- **Exercise directions**
Restate word for word the line containing "[done|]. intros Eh." and all remaining lines of the entries below.

===

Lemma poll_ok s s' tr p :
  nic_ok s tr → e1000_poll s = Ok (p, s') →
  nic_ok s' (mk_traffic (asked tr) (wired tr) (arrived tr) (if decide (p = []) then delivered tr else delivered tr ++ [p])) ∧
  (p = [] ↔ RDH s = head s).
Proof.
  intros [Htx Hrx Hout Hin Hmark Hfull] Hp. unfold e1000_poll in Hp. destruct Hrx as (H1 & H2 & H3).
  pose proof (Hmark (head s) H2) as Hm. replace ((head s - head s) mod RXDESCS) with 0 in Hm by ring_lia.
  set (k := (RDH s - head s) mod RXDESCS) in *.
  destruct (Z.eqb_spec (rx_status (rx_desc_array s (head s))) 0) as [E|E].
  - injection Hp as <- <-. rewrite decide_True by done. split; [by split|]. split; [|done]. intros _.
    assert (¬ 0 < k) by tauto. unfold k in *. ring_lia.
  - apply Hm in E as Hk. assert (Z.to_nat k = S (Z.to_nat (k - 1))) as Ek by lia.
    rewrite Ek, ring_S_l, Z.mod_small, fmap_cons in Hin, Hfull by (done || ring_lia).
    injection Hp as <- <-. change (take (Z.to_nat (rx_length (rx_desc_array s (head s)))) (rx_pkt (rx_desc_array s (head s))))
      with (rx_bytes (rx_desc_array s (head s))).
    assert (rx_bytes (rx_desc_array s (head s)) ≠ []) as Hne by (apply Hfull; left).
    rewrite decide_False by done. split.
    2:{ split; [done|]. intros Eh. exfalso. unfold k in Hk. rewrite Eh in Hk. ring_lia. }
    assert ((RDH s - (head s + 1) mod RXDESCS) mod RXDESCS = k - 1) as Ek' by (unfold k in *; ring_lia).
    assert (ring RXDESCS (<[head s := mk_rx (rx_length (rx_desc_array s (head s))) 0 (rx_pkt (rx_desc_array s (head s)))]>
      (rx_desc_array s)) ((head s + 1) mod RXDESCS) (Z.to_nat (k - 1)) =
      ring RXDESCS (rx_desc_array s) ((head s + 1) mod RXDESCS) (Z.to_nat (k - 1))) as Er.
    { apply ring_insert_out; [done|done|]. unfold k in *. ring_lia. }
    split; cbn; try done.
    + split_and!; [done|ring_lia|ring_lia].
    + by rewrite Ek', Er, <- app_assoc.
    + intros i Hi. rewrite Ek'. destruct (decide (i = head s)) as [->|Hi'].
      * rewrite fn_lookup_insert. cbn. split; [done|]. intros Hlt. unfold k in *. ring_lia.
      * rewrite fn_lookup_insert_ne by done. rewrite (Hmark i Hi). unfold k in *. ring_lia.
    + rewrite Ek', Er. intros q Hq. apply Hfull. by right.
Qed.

===

- **Result**
    2:{ split; [done|]. intros Eh. exfalso. unfold k in Hk. rewrite Eh in Hk. ring_lia. }
    assert ((RDH s - (head s + 1) mod RXDESCS) mod RXDESCS = k - 1) as Ek' by (unfold k in *; ring_lia).
    assert (ring RXDESCS (<[head s := mk_rx (rx_length (rx_desc_array s (head s))) 0 (rx_pkt (rx_desc_array s (head s)))]>
      (rx_desc_array s)) ((head s + 1) mod RXDESCS) (Z.to_nat (k - 1)) =
      ring RXDESCS (rx_desc_array s) ((head s + 1) mod RXDESCS) (Z.to_nat (k - 1))) as Er.
    { apply ring_insert_out; [done|done|]. unfold k in *. ring_lia. }
    split; cbn; try done.
    + split_and!; [done|ring_lia|ring_lia].
    + by rewrite Ek', Er, <- app_assoc.
    + intros i Hi. rewrite Ek'. destruct (decide (i = head s)) as [->|Hi'].
      * rewrite fn_lookup_insert. cbn. split; [done|]. intros Hlt. unfold k in *. ring_lia.
      * rewrite fn_lookup_insert_ne by done. rewrite (Hmark i Hi). unfold k in *. ring_lia.
    + rewrite Ek', Er. intros q Hq. apply Hfull. by right.
Qed.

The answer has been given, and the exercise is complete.